Passons à présent au « Prix Sacem de la musique » décernée à la pétillante Emilie Marsh, et son acolyte Etienne Champollion. L’union faisant la force, si la chanteuse a le sourire dans la voix, une forte présence, et une fine construction des textes aux thèmes couillus et assumés sur les amours féminines, les subtils arrangements de son pianiste (ce soir-là également au xylophone) y seront pour beaucoup. Le « Prix d’interprétation » reviendra au fou chantant Rodrigue. Un univers décalé fort théâtral, à la manière d’un conte, porté par une forte personnalité à la voix tantôt frêle, rugueuse ou puissante, et abordant des thèmes originaux, des années 20 aux indiens. Le singulier jeune homme, accompagné de ses deux ravissantes Lady (Flapper ?) à la mise en scène ou aux percussions, fût captivant. Pour finir, les deux premiers prix seront attribués à Tomislav (« Pic d’Argent ») et à Scotch & Sofa (« Pic d’Or »). Si le premier a d’abord convaincu l’auditoire de son identité vocale (puissante et bluesy) et de son côté homme-orchestre (guitare, harmonica, batterie), soutenus par la mélodie addictive de « Tourner les talons », il a ensuite mis tout le monde d’accord sur « Je suis là », tellement l’émotion palpable planait dans la salle du Théâtre des Nouveautés. Le texte, relatant le quotidien d’une petite fille sous les bombardements d’un pays en guerre, touche en plein cœur. L’artiste lui-même semblait par ailleurs bouleversé et habité par ses propos, en soufflant sur la bougie de sa petite lanterne, posée là, sous un ciel bleu et pur. Un très grand moment (voir sa prestation). Car si Scotch & Sofa ont remporté à l’unanimité ce titre de « Pic d’Or », les autres finalistes n’auront en rien démérité, surtout quand on connait la difficulté que c’est d’entrer dans son répertoire en deux morceaux seulement. Chloé Monin et Romain Preuss de leurs patronymes (Scotch & Sofa), ont fait preuve ce soir-là d’une douce poésie et d’une planante musicalité (on pense notamment à Camille). Un univers aérien sublimé de mots qui sonnent et de richesses harmoniques, porté par la grâce de la chanteuse à la voix techniquement parfaite (justesse, placement) ; elle-même contrebalancée par le côté brut de son guitariste/beatboxer (voir leur prestation). Ne dit-on pas que l’union fait la force ? Une complémentarité essentielle (du son et du sens) à leur victoire. On reparlera de Scotch & Sofa. Assurément.

Tomislav

Pour finir, durant la délibération du jury, les spectateurs ont eu le plaisir de ré-entendre la lauréate de l’an dernier, Mary*.  Un set live énergique d’une demi-heure, pour cette artiste impulsive, sincère et passionnée au phrasé personnel, à ranger dans votre discothèque quelque part entre Melissmell et Fred.
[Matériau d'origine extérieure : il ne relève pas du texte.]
(** * Galaxy Watch local data sync server: ingestion, validation and sync cursor

    A shallow embedding of the request handlers of the sync server
    (server/routes/healthData.js, server/routes/sync.js), of the validation
    and sanitisation helpers (server/utils/validation.js), of the constants
    of server/config/config.js and of the three tables of
    server/database/init.js that these handlers read and write.

    Conventions of the embedding:
    - a JavaScript value decoded from a JSON body is a [jsval];
    - a JavaScript number is a [number]: NaN, an infinity or a rational
      (every finite double is a rational; the validation code only compares
      numbers, it never rounds);
    - an integer produced by [parseInt] is a [Z] ([None] stands for NaN);
    - a JavaScript string is a [string], one character per UTF-16 code unit
      (code units up to U+00FF);
    - the handlers run in a small state-and-exception monad over the
      database; the storage engine may reject any statement, which is
      decided by an oracle of the surrounding [World]. *)

From Stdlib Require Import ZArith QArith Qabs String Ascii List Sorted Lia Bool.
From stdpp Require Import base option list gmap strings pretty.

Local Open Scope Z_scope.

(** ** JavaScript numbers *)

Inductive number : Type :=
| NaN
| NegInf
| Fin (q : Q)
| PosInf.

(** [a < b] on JavaScript numbers: every comparison with NaN is false. *)
Definition num_lt (a b : number) : bool :=
  match a, b with
  | NaN, _ | _, NaN => false
  | NegInf, NegInf => false
  | NegInf, _ => true
  | _, NegInf => false
  | PosInf, _ => false
  | Fin _, PosInf => true
  | Fin p, Fin q => negb (Qle_bool q p)
  end.

Definition num_gt (a b : number) : bool := num_lt b a.

Definition isNaN (n : number) : bool :=
  match n with NaN => true | _ => false end.

Definition num_of_Z (z : Z) : number := Fin (inject_Z z).

(** ** JavaScript values *)

#[warnings="-register-all"]
Inductive jsval : Type :=
| JUndefined
| JNull
| JBool (b : bool)
| JNum (n : number)
| JStr (s : string)
| JArr (items : list jsval)
| JObj (fields : list (string * jsval)).

(** Own properties of an object, in insertion order; a name is looked up
    from the front. *)
Fixpoint assoc (k : string) (fs : list (string * jsval)) : option jsval :=
  match fs with
  | [] => None
  | (k', v) :: fs' => if String.eqb k k' then Some v else assoc k fs'
  end.

(** A call either returns or throws an [Error] with a message. *)
Inductive completion (A : Type) : Type :=
| Normal (a : A)
| Thrown (message : string).
Arguments Normal {A} a.
Arguments Thrown {A} message.

(** [o.k]: reading a property of [undefined] or [null] throws a TypeError;
    a missing property, and any of the property names used here on a
    primitive or an array, reads as [undefined]. *)
Definition get (o : jsval) (k : string) : completion jsval :=
  match o with
  | JUndefined =>
      Thrown ("Cannot read properties of undefined (reading '" ++ k ++ "')")
  | JNull =>
      Thrown ("Cannot read properties of null (reading '" ++ k ++ "')")
  | JObj fs => Normal (default JUndefined (assoc k fs))
  | _ => Normal JUndefined
  end.

(** ToBoolean. *)
Definition truthy (v : jsval) : bool :=
  match v with
  | JUndefined | JNull => false
  | JBool b => b
  | JNum NaN => false
  | JNum (Fin q) => negb (Qeq_bool q 0)
  | JNum _ => true
  | JStr s => negb (String.eqb s EmptyString)
  | JArr _ | JObj _ => true
  end.

(** [typeof v === 'object'] (true of [null] as well). *)
Definition typeof_object (v : jsval) : bool :=
  match v with
  | JNull | JArr _ | JObj _ => true
  | _ => false
  end.

(** ** The builtins [parseInt] and [parseFloat]

    Both convert their argument to a string and read the longest numeric
    prefix.  What they read from a string, and what [parseInt] reads from
    a number that prints in exponent notation, is left to the runtime. *)

Class Runtime : Type := {
  parseInt_string : string -> option Z;
  parseFloat_string : string -> number;
  parseInt_exponent : Q -> option Z
}.

(** Rounding towards zero. *)
Definition Qtruncate (q : Q) : Z := Z.quot (Qnum q) (Zpos (Qden q)).

(** A finite number prints without exponent when it is zero or when
    1e-6 <= |q| < 1e21. *)
Definition prints_plain (q : Q) : bool :=
  Qeq_bool q 0
  || (Qle_bool (1 # 1000000) (Qabs q)
      && negb (Qle_bool (inject_Z (10 ^ 21)) (Qabs q))).

Section Builtins.
Context {rt : Runtime}.

(** An array prints as its elements joined by commas, [null] and
    [undefined] printing as nothing; the numeric prefix of the result is
    the one of the first element.  Both functions are total here: on a
    value whose conversion to a string throws (an object with an own
    [toString] property, or an array that holds one) they read nothing,
    where the builtin throws a TypeError. *)
Fixpoint parseFloat (v : jsval) : number :=
  match v with
  | JNum n => n
  | JStr s => parseFloat_string s
  | JArr (x :: _) =>
      match x with
      | JNum _ | JStr _ | JArr _ => parseFloat x
      | _ => NaN
      end
  | _ => NaN
  end.

Fixpoint parseInt (v : jsval) : option Z :=
  match v with
  | JNum (Fin q) =>
      if prints_plain q then Some (Qtruncate q) else parseInt_exponent q
  | JStr s => parseInt_string s
  | JArr (x :: _) =>
      match x with
      | JNum _ | JStr _ | JArr _ => parseInt x
      | _ => None
      end
  | _ => None
  end.
End Builtins.

(** ** server/config/config.js *)

Module config.
Definition maxBatchSize : nat := 1000.

Definition supportedTypes : list string :=
  [ "heart_rate"; "steps"; "sleep"; "activity"; "workout";
    "blood_pressure"; "blood_oxygen"; "body_temperature"; "gps_route";
    "calories_burned"; "distance"; "floors_climbed" ]%string.

Definition maxRecordAge : Z := 90 * 24 * 60 * 60 * 1000.

Record range : Type := { min : number; max : number }.

Definition heartRate : range := {| min := num_of_Z 30; max := num_of_Z 220 |}.
Definition steps : range := {| min := num_of_Z 0; max := num_of_Z 100000 |}.
Definition systolic : range := {| min := num_of_Z 70; max := num_of_Z 250 |}.
Definition diastolic : range := {| min := num_of_Z 40; max := num_of_Z 150 |}.
Definition bloodOxygen : range := {| min := num_of_Z 70; max := num_of_Z 100 |}.
Definition bodyTemperature : range := {| min := num_of_Z 35; max := num_of_Z 42 |}.
End config.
Néanmoins, sa musique peu variée mériterait des chansons fortes aux vraies mélodies. Le fond est là, ne reste plus que la forme. Quoiqu’il en soit, cette soirée aura visiblement touché un pic encore jamais atteint ; les artistes, le jury, les organisateurs et le public, en sont sortis redescendus, doucement, des étoiles plein les yeux.